[Records from a data collection]
(* ===== verification/ClaimsGate.v ===== *)
(** * The claim gate and the claim filter

    [internal/service/db/claims_filter.go]: the gate that admits a caller to
    one resource ([validateClaimsWith] and its two instances), the filter that
    thins lists ([newClaimsFilterWith], [checkClaims]) and the consistency check
    between a new version of an entry and its stored claims
    ([checkClaimConsistency]).  Claims at rest are JSON text, read and written
    through the codec interface of [Codec]. *)

From stdpp Require Import base list strings gmap sets.
From Stdlib Require Import String Lia.
From S2P Require Import Prelude GoStrings Claims Codec Auth.

Local Open Scope string_scope.

Section Gate.
Context `{C : JsonCodec}.

(** ** Write path *)

Definition unmarshal (what : string) (b : string) : result claims :=
  match json_Unmarshal b with
  | Some c => Ok c
  | None => Err (EMsg what)
  end.

Definition claims_mismatch : error := EWrap ErrClaimsMismatch "claims do not match existing entry".

(** A nil or empty [[]byte] is the empty string. *)
Definition checkClaimConsistency (incomingJSON existingJSON : string) : result () :=
  let incomingEmpty := String.eqb incomingJSON "" in
  let existingEmpty := String.eqb existingJSON "" in
  if incomingEmpty && existingEmpty then Ok ()
  else if xorb incomingEmpty existingEmpty then Err claims_mismatch
  else
    incoming <- unmarshal "failed to unmarshal incoming claims" incomingJSON ;;
    existing <- unmarshal "failed to unmarshal existing claims" existingJSON ;;
    if negb (claimsEqual incoming existing) then Err claims_mismatch else Ok ().

(** A nil map of resource claims has length 0, like the empty map. *)
Definition validateClaimsWith (ctx : Ctx) (callerClaims : option claims) (resourceClaims : claims)
    (matches : claims -> claims -> bool) : result () :=
  match callerClaims with
  | None => Ok ()
  | Some caller =>
      if IsSuperAdmin ctx then Ok ()
      else if (size resourceClaims =? 0)%nat
      then Err (EWrap ErrClaimsInsufficient "resource has no claims")
      else if negb (matches caller resourceClaims)
      then Err (EWrap ErrClaimsInsufficient "caller claims do not cover resource claims")
      else Ok ()
  end.

Definition validateClaimsSubset (ctx : Ctx) (callerClaims : option claims) (resourceClaims : claims)
    : result () := validateClaimsWith ctx callerClaims resourceClaims claimsContain.

Definition validateClaimsVisible (ctx : Ctx) (callerClaims : option claims) (resourceClaims : claims)
    : result () := validateClaimsWith ctx callerClaims resourceClaims claimsVisible.

Definition validateClaimsVisibleBytes (ctx : Ctx) (callerClaims : option claims)
    (resourceClaimsJSON : string) : result () :=
  match callerClaims with
  | None => Ok ()
  | Some _ => validateClaimsVisible ctx callerClaims (DeserializeClaims resourceClaimsJSON)
  end.

Definition claimsFromCtx (ctx : Ctx) : option claims := ClaimsFromContext ctx.

(** ** Read path *)

(** [service.RecordFilter]; nil is [None]. *)
Definition RecordFilter (R : Type) : Type := option (R -> result bool).

(** [marshalClaims]; nil is [None]. *)
Definition marshalClaims (callerClaims : option claims) : option string :=
  match callerClaims with
  | None => None
  | Some c => if (size c =? 0)%nat then None else json_Marshal c
  end.

Definition checkClaims (callerJSON recordJSON : string) : bool :=
  if String.eqb callerJSON "" || String.eqb recordJSON "" then false
  else match json_Unmarshal callerJSON with
       | None => false
       | Some caller =>
           match json_Unmarshal recordJSON with
           | None => false
           | Some record => claimsVisible caller record
           end
       end.

Definition newClaimsFilterWith {R} (ctx : Ctx) (callerClaims : option claims)
    (extract : R -> option string) : RecordFilter R :=
  match marshalClaims callerClaims with
  | None => None
  | Some callerJSON =>
      if IsSuperAdmin ctx then None
      else Some (fun record =>
        match extract record with
        | None => Err (EMsg "unexpected record type: %T")
        | Some recordJSON => Ok (checkClaims callerJSON recordJSON)
        end)
  end.

(** ** The gate's decision table *)

Lemma validateClaimsWith_ok ctx caller resource m :
  validateClaimsWith ctx caller resource m = Ok () <->
  caller = None \/ IsSuperAdmin ctx = true \/
  exists c, caller = Some c /\ resource <> ∅ /\ m c resource = true.
Proof.
  unfold validateClaimsWith. destruct caller as [c|]; [|naive_solver].
  destruct (IsSuperAdmin ctx); [naive_solver|].
  destruct (Nat.eqb_spec (size resource) 0) as [E|E]; rewrite map_size_empty_iff in E.
  - split; [done|]. by intros [?|[?|(? & ? & ? & ?)]].
  - destruct (m c resource) eqn:Em; simpl; (split; [|try done]).
    + intros _. right; right. eauto.
    + done.
    + intros [?|[?|(c' & ? & ? & ?)]]; congruence.
Qed.

(** A refusal is always [ErrClaimsInsufficient]. *)
Lemma validateClaimsWith_err ctx caller resource m e :
  validateClaimsWith ctx caller resource m = Err e -> errorIs e ErrClaimsInsufficient = true.
Proof. unfold validateClaimsWith. intros H. by repeat (case_match; simplify_eq/=). Qed.

(** ** Gate and filter *)
Context `{!JsonLaws C}.

Definition keeps {R} (f : RecordFilter R) (r : R) : Prop :=
  match f with None => True | Some p => p r = Ok true end.

(** The shapes of stored claims on which gate and filter part: a JSON text
    that decodes to no claims at all, "{}" or "null". *)
Definition empty_object (recordJSON : string) : Prop :=
  recordJSON <> "" /\ json_Unmarshal recordJSON = Some ∅.

Lemma visible_empty c : claimsVisible c ∅ = true.
Proof. apply claimsVisible_spec. intros k rv Hk. by rewrite lookup_empty in Hk. Qed.

Lemma checkClaims_caller caller b recordJSON :
  json_Marshal caller = Some b -> utf8_text caller ->
  checkClaims b recordJSON = true <->
  recordJSON <> "" /\ exists record, json_Unmarshal recordJSON = Some record /\
    claimsVisible caller record = true.
Proof.
  intros Hb Hu. destruct (marshal_strings caller b Hb Hu) as (c' & Hc' & Hs).
  pose proof (marshal_nonempty caller b Hb) as Hne. unfold checkClaims.
  destruct (String.eqb_spec b ""); [done|]. rewrite Hc'. simpl.
  destruct (String.eqb_spec recordJSON ""); [naive_solver|].
  destruct (json_Unmarshal recordJSON) as [r|]; [|naive_solver].
  rewrite (claimsVisible_proper _ _ Hs _ _ eq_refl). naive_solver.
Qed.

(** C27. For a caller with claims, the list filter keeps a record exactly when
    the single-resource gate admits the caller to it, or the record's stored
    claims decode to the empty map: the gate denies such a record by default
    and the list shows it. *)
Theorem filter_agrees_with_gate ctx caller recordJSON :
  caller <> ∅ -> utf8_text caller -> is_Some (json_Marshal caller) ->
  keeps (newClaimsFilterWith ctx (Some caller) (fun r => Some r)) recordJSON <->
  validateClaimsVisibleBytes ctx (Some caller) recordJSON = Ok () \/ empty_object recordJSON.
Proof.
  intros Hne Hu [b Hb]. unfold keeps, newClaimsFilterWith, marshalClaims.
  destruct (Nat.eqb_spec (size caller) 0) as [E|_]; [by apply map_size_empty_iff in E|].
  rewrite Hb. unfold validateClaimsVisibleBytes, validateClaimsVisible.
  rewrite validateClaimsWith_ok. destruct (IsSuperAdmin ctx); [naive_solver|].
  transitivity (checkClaims b recordJSON = true); [split; congruence|].
  rewrite (checkClaims_caller caller b) by done.
  unfold DeserializeClaims, empty_object.
  destruct (String.eqb_spec recordJSON ""); [naive_solver|].
  destruct (json_Unmarshal recordJSON) as [r|]; simpl; [|naive_solver].
  destruct (decide (r = ∅)) as [->|Hr].
  - split; [by right|]. intros _. split; [done|]. exists ∅. split; [done|]. apply visible_empty.
  - naive_solver.
Qed.

(** A caller with an empty, non-nil claims map is not filtered, while the gate
    denies it every resource with claims it cannot name. *)
Lemma empty_caller_unfiltered ctx recordJSON :
  IsSuperAdmin ctx = false ->
  keeps (newClaimsFilterWith ctx (Some ∅) (fun r => Some r)) recordJSON /\
  (forall k v, isValidClaimValue v = true -> json_Unmarshal recordJSON = Some {[ k := v ]} ->
     validateClaimsVisibleBytes ctx (Some ∅) recordJSON <> Ok ()).
Proof.
  intros Hsa. split; [done|]. intros k v Hv Hr.
  unfold validateClaimsVisibleBytes, validateClaimsVisible. rewrite validateClaimsWith_ok, Hsa.
  intros [?|[?|(c & ? & Hne & Hm)]]; simplify_eq.
  unfold DeserializeClaims in Hm, Hne. destruct (String.eqb recordJSON ""); [done|].
  rewrite Hr in Hm. apply claimsVisible_spec in Hm. simpl in Hm.
  destruct (Hm k v) as (_ & cv & Hc & _); [by rewrite lookup_singleton_eq|].
  by rewrite lookup_empty in Hc.
Qed.

Lemma normalize_value_valid v : isValidClaimValue (normalize_value v) = isValidClaimValue v.
Proof.
  destruct v; simpl; try done. apply forallb_true_iff. by intros x (s & -> & ?)%list_elem_of_fmap.
Qed.

Lemma claimsContain_record c r : claimsContain c (normalize r) = claimsContain c r.
Proof.
  apply bool_eq_iff. rewrite !claimsContain_spec. unfold covers, normalize.
  split; intros H k rv Hk.
  - specialize (H k (normalize_value rv)). rewrite lookup_fmap, Hk in H.
    by rewrite normalize_value_valid, normalize_set in H; apply H.
  - rewrite lookup_fmap in Hk. apply fmap_Some in Hk as (x & Hx & ->).
    rewrite normalize_value_valid, normalize_set. by apply H.
Qed.

Lemma claimsEqual_normalize a b : claimsEqual (normalize a) (normalize b) = claimsEqual a b.
Proof.
  unfold claimsEqual. rewrite !claimsContain_record.
  by rewrite (claimsContain_proper _ _ (normalize_same_strings a) _ _ eq_refl),
             (claimsContain_proper _ _ (normalize_same_strings b) _ _ eq_refl).
Qed.

(** What [SerializeClaims] leaves in the column. *)
Lemma SerializeClaims_cases c :
  storable c ->
  c = ∅ /\ SerializeClaims (Some c) = "" \/
  c <> ∅ /\ SerializeClaims (Some c) <> "" /\
    json_Unmarshal (SerializeClaims (Some c)) = Some (normalize c).
Proof.
  intros Hs. unfold SerializeClaims. destruct (Nat.eqb_spec (size c) 0) as [E|E];
    rewrite map_size_empty_iff in E; [by left|right].
  destruct (marshal_unmarshal c Hs) as (b & Hb & Hu). rewrite Hb. simpl.
  eauto using marshal_nonempty.
Qed.

Lemma claimsEqual_empty a : claimsEqual a ∅ = true <-> a = ∅.
Proof.
  unfold claimsEqual. rewrite andb_true_iff, !claimsContain_spec. unfold covers. split.
  - intros [_ H]. apply map_eq. intros k. rewrite lookup_empty.
    destruct (a !! k) as [v|] eqn:E; [|done]. destruct (H k v E) as (_ & cv & Hc & _).
    by rewrite lookup_empty in Hc.
  - intros ->. split; intros k rv Hk; by rewrite lookup_empty in Hk.
Qed.

Lemma claimsEqual_sym a b : claimsEqual a b = claimsEqual b a.
Proof. unfold claimsEqual. apply andb_comm. Qed.

(** A later version of an entry is accepted with the entry's stored
    claims and with no others: on columns written from storable claims, the
    check passes exactly when the two claim maps are equal. *)
Lemma checkClaimConsistency_serialized a b :
  storable a -> storable b ->
  checkClaimConsistency (SerializeClaims (Some a)) (SerializeClaims (Some b)) = Ok () <->
  claimsEqual a b = true.
Proof.
  intros Ha Hb. unfold checkClaimConsistency.
  destruct (SerializeClaims_cases a Ha) as [[-> ->]|(Ea & Hna & Hua)],
           (SerializeClaims_cases b Hb) as [[-> ->]|(Eb & Hnb & Hub)].
  - by rewrite claimsEqual_empty.
  - rewrite (proj2 (String.eqb_neq _ _) Hnb), claimsEqual_sym, claimsEqual_empty. naive_solver.
  - rewrite (proj2 (String.eqb_neq _ _) Hna), claimsEqual_empty. naive_solver.
  - rewrite (proj2 (String.eqb_neq _ _) Hna), (proj2 (String.eqb_neq _ _) Hnb). cbn [andb xorb].
    unfold unmarshal. rewrite Hua, Hub. unfold rbind.
    rewrite claimsEqual_normalize. by destruct (claimsEqual a b).
Qed.

End Gate.

(** ** Witnesses, on the concrete codec *)
Section Witnesses.
#[local] Existing Instance ClaimsJson.laws.
Let caller : claims := {[ "team" := VStrings ["eng"; "ops"] ]}.

Lemma caller_storable : storable caller.
Proof.
  split.
  - intros k v Hv. apply lookup_singleton_Some in Hv as [<- <-]. reflexivity.
  - intros k v Hv. apply lookup_singleton_Some in Hv as [<- <-]. split; [reflexivity|].
    repeat constructor.
Qed.

Definition anonymous_ctx : Ctx := {| ctx_claims := None; ctx_roles := []; ctx_holder := false |}.

Lemma filter_agrees_with_gate_witness :
  keeps (newClaimsFilterWith (C := ClaimsJson.codec) anonymous_ctx
           (Some {[ "team" := VStrings ["eng"; "ops"] ]}) (fun r => Some r)) "{}" /\
  validateClaimsVisibleBytes (C := ClaimsJson.codec) anonymous_ctx
    (Some {[ "team" := VStrings ["eng"; "ops"] ]}) "{}" <> Ok ().
Proof.
  split; [|vm_compute; discriminate].
  refine (proj2 (filter_agrees_with_gate (C := ClaimsJson.codec) anonymous_ctx
            {[ "team" := VStrings ["eng"; "ops"] ]} "{}" _ _ _) _).
  - apply map_non_empty_singleton.
  - apply caller_storable.
  - vm_compute. eexists. reflexivity.
  - right. split; [discriminate|reflexivity].
Defined.

Lemma checkClaimConsistency_serialized_witness :
  checkClaimConsistency (C := ClaimsJson.codec)
    (SerializeClaims (C := ClaimsJson.codec) (Some {[ "team" := VStrings ["eng"; "ops"] ]}))
    (SerializeClaims (C := ClaimsJson.codec) (Some {[ "team" := VStrings ["eng"; "ops"] ]})) = Ok ().
Proof.
  apply (checkClaimConsistency_serialized (C := ClaimsJson.codec)).
  - apply caller_storable.
  - apply caller_storable.
  - vm_compute. reflexivity.
Defined.
End Witnesses.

WHAT TO PRODUCE:
Which lines of the data contain "admits"? Copy them all.

SOLUTION FOR THIS EXERCISE:
    [internal/service/db/claims_filter.go]: the gate that admits a caller to
    the single-resource gate admits the caller to it, or the record's stored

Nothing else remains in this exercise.